■ EXERCISE OBJECTIVE
Check each line of the entries for "empty" and report the ones that have it.

Data extracted from a collection:
(** C6, amended. Let a [/spend] be answered 200 on a reliable driver,
    over a table whose points have magnitudes that add up to less than
    2^53, and let none of the payers it debits be named like a member
    inherited from [Object.prototype]. The body is a list of payer/points
    entries in which every points value is a strictly negative number,
    equal to the negated difference between the payer's balance before
    and after; no payer is listed twice, and a payer is listed exactly
    when its balance changed. The payers whose names are array indices
    come first, by ascending index; the other payers follow in the order
    in which the loop first debited one of their rows. *)
Theorem spend_summary_contract (n : Z) (s : Store) :
  reliable s -> unique_ids (table s) ->
  magnitude (table s) < Js.limit ->
  status (fst (post_spend (mkSpendBody (Some n)) s)) = 200 ->
  Forall (fun g => ordinary (Grant.payer g))
         (touched (order_by_timestamp (table s))
                  (table (snd (post_spend (mkSpendBody (Some n)) s)))) ->
  exists l s',
    post_spend (mkSpendBody (Some n)) s = (mkResponse 200 (Spent l), s')
    /\ (forall p v, In (p, v) l ->
          exists d, v = Js.VNumber (- d) /\ 0 < d
                    /\ d = balance_of p (table s) - balance_of p (table s'))
    /\ NoDup (map fst l)
    /\ (forall p, In p (map fst l)
                  <-> balance_of p (table s') <> balance_of p (table s))
    /\ exists idx rest,
         map fst l = idx ++ rest
         /\ Permutation idx
              (filter Js.index_name
                 (first_seen (map Grant.payer
                    (touched (order_by_timestamp (table s)) (table s')))))
         /\ StronglySorted index_le idx
         /\ rest =
              filter (fun k => negb (Js.index_name k))
                (first_seen (map Grant.payer
                   (touched (order_by_timestamp (table s)) (table s')))).
Proof.
  intros Hs Hu Hm Hok Hord.
  assert (Hn : n <> 0).
  { intro E. subst n. unfold post_spend in Hok. simpl in Hok. discriminate. }
  pose proof (order_by_timestamp_perm (table s)) as Hperm.
  pose proof (total_small _ Hm) as Hsmall.
  rewrite post_spend_valid in Hok, Hord |- * by assumption.
  destruct (total (table s) <? n)%Z eqn:Echeck; [simpl in Hok; discriminate|].
  apply Z.ltb_ge in Echeck. clear Hok.
  cbv zeta in Hord |- *. cbn [snd table] in Hord.
  set (pl := plan (order_by_timestamp (table s)) n) in *.
  set (o := fold_left note_debit pl Js.empty).
  exists (Js.entries o), (mkStore (fold_left apply_debit pl (table s)) []).
  split; [reflexivity|]. cbn [table].
  pose proof (applicable_plan _ _ n Hu Hperm) as Happ. fold pl in Happ.
  pose proof (snapshot_exact _ n Hm) as Hex. fold pl in Hex.
  pose proof (touched_plan _ _ n Hu Hperm Hex) as Htouched. fold pl in Htouched.
  assert (Hpos : Forall (fun gd => 0 < snd gd) pl) by apply plan_positive.
  rewrite Htouched in Hord.
  pose proof (plan_ordinary_debited pl Hpos Hord) as Hpl.
  assert (Hdeb : debited pl < Js.limit).
  { pose proof (debited_le (order_by_timestamp (table s)) n) as H.
    unfold pl, Js.limit in *. lia. }
  destruct (summary_invariant pl Hpl Hdeb) as [Hkeys Hvals]. fold o in Hkeys, Hvals.
  assert (Hbal : forall p,
             balance_of p (fold_left apply_debit pl (table s))
             = balance_of p (table s) - tally pl p)
    by (intro p; apply plan_balance; assumption).
  assert (Hlisted : forall p,
             In p (map fst (Js.entries o))
             <-> In p (map (fun gd => Grant.payer (fst gd)) pl)).
  { intro p.
    rewrite <- (first_seen_in (map (fun gd => Grant.payer (fst gd)) pl)), <- Hkeys.
    split; intro H.
    - eapply Permutation_in; [apply Permutation_map, entries_perm | exact H].
    - eapply Permutation_in;
        [apply Permutation_map, Permutation_sym, entries_perm | exact H]. }
  split; [|split; [|split]].
  - intros p v Hin. exists (tally pl p).
    assert (Hino : In (p, v) o)
      by (eapply Permutation_in; [apply entries_perm | exact Hin]).
    rewrite Forall_forall in Hvals. specialize (Hvals _ Hino). simpl in Hvals.
    split; [exact Hvals|]. split; [|rewrite Hbal; lia].
    apply tally_present; [exact Hpos|]. apply Hlisted.
    change p with (fst (p, v)). apply in_map. exact Hin.
  - eapply Permutation_NoDup;
      [apply Permutation_map, Permutation_sym, entries_perm|].
    rewrite Hkeys. apply first_seen_nodup.
  - intro p. rewrite Hlisted, Hbal. split; intro H.
    + pose proof (tally_present pl p Hpos H). lia.
    + destruct (in_dec string_dec p (map (fun gd => Grant.payer (fst gd)) pl))
        as [Hin|Hout]; [exact Hin|].
      rewrite (tally_absent pl p Hout) in H. lia.
  - rewrite Htouched, map_map, <- Hkeys.
    exists (map fst (Js.sort_indices (filter Js.is_index o))),
           (map fst (filter (fun kv => negb (Js.is_index kv)) o)).
    split; [unfold Js.entries; apply map_app|]. split; [|split].
    + rewrite <- (map_fst_filter Js.index_name o).
      apply Permutation_map. apply sort_indices_perm.
    + apply sorted_map_fst. apply sort_indices_sorted.
    + apply (map_fst_filter (fun k => negb (Js.index_name k)) o).
Qed.

Lemma spend_summary_contract_witness :
  exists l s',
    post_spend (mkSpendBody (Some 8)) numbered_ledger
      = (mkResponse 200 (Spent l), s')
    /\ (forall p v, In (p, v) l ->
          exists d, v = Js.VNumber (- d) /\ 0 < d
                    /\ d = balance_of p (table numbered_ledger)
                           - balance_of p (table s'))
    /\ NoDup (map fst l)
    /\ (forall p, In p (map fst l)
                  <-> balance_of p (table s') <> balance_of p (table numbered_ledger))
    /\ exists idx rest,
         map fst l = idx ++ rest
         /\ Permutation idx
              (filter Js.index_name
                 (first_seen (map Grant.payer
                    (touched (order_by_timestamp (table numbered_ledger)) (table s')))))
         /\ StronglySorted index_le idx
         /\ rest =
              filter (fun k => negb (Js.index_name k))
                (first_seen (map Grant.payer
                   (touched (order_by_timestamp (table numbered_ledger)) (table s')))).
Proof.
  apply (spend_summary_contract 8 numbered_ledger).
  - reflexivity.
  - unfold unique_ids. vm_compute. repeat constructor; simpl; intuition discriminate.
  - vm_compute. reflexivity.
  - vm_compute. reflexivity.
  - vm_compute. repeat constructor.
Defined.

(** ** Payers named like a member of every object *)

(** C1 at a failing input. A single grant of 100 points from the payer
    named [constructor], then a spend of 50: the ledger satisfies the
    premises of C1 and the request succeeds, yet the summary holds NaN for
    the payer, so its magnitudes do not add up to 50. With the payer named
    [__proto__] the summary is empty. In both cases the row is debited. *)
Theorem spend_summary_inherited_names :
  never_negative (table constructor_ledger)
  /\ 50 <= total (table constructor_ledger)
  /\ post_spend (mkSpendBody (Some 50)) constructor_ledger
     = (mkResponse 200 (Spent [("constructor", Js.VNaN)]),
        mkStore [Grant.make 1 "constructor" 50 t1] [])
  /\ magnitudes [("constructor", Js.VNaN)] <> Some 50
  /\ post_spend (mkSpendBody (Some 50)) proto_ledger
     = (mkResponse 200 (Spent []), mkStore [Grant.make 1 "__proto__" 50 t1] [])
  /\ magnitudes [] <> Some 50.
Proof.
  split; [vm_compute; repeat constructor; discriminate|].
  split; [vm_compute; discriminate|].
  split; [vm_compute; reflexivity|]. split; [discriminate|].
  split; [vm_compute; reflexivity | discriminate].
Qed.

(** C7 at a failing input. For the payer named [constructor], holding one
    grant of 100 points, [/balance] answers with a string in place of 100;
    the payer named [__proto__], holding 100 points as well, is absent from
    the answer. *)
Theorem balance_inherited_names :
  balance_of "constructor" (table constructor_ledger) = 100
  /\ get_balance constructor_ledger
     = (mkResponse 200 (Balances [("constructor", Js.VText)]), constructor_ledger)
  /\ balance_of "__proto__" (table proto_ledger) = 100
  /\ get_balance proto_ledger = (mkResponse 200 (Balances []), proto_ledger).
Proof. repeat split; reflexivity. Qed.

(** ** [/balance], for ordinary payer names *)

Lemma accumulate_known (o : Js.object) (g : Grant.t) (m : Z) :
  ordinary (Grant.payer g) -> Js.own o (Grant.payer g) = Some (Js.VNumber m) ->
  accumulate o g
  = Js.put o (Grant.payer g) (Js.VNumber (Js.round (m + Grant.points g))).
Proof.
  intros Hp Hown. unfold accumulate, Js.get, Js.set. rewrite Hown. simpl.
  rewrite (ordinary_not_proto _ Hp). reflexivity.
Qed.

Lemma accumulate_new (o : Js.object) (g : Grant.t) :
  ordinary (Grant.payer g) -> Js.own o (Grant.payer g) = None ->
  accumulate o g = o ++ [(Grant.payer g, Js.VNumber (Grant.points g))].
Proof.
  intros Hp Hown. unfold accumulate, Js.get, Js.set. rewrite Hown.
  pose proof Hp as Hp'. unfold ordinary in Hp'. rewrite Hp'. simpl.
  rewrite (ordinary_not_proto _ Hp).
  apply put_absent. apply own_none. exact Hown.
Qed.

Lemma balance_of_absent (p : string) (rows : list Grant.t) :
  ~ In p (map Grant.payer rows) -> balance_of p rows = 0.
Proof.
  induction rows as [|g rest IH]; cbn [map In]; intro H; [reflexivity|].
  rewrite balance_of_cons.
  destruct (String.eqb_spec (Grant.payer g) p) as [E|_]; [tauto|].
  rewrite IH by tauto. reflexivity.
Qed.

Lemma balance_of_magnitude (p : string) (t : list Grant.t) :
  Z.abs (balance_of p t) <= magnitude t.
Proof.
  induction t as [|g rest IH]; [reflexivity|].
  rewrite balance_of_cons, magnitude_cons.
  destruct (Grant.payer g =? p); lia.
Qed.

■ RESPONSE TO THIS EXERCISE
  set (o := fold_left note_debit pl Js.empty).
    [__proto__] the summary is empty. In both cases the row is debited. *)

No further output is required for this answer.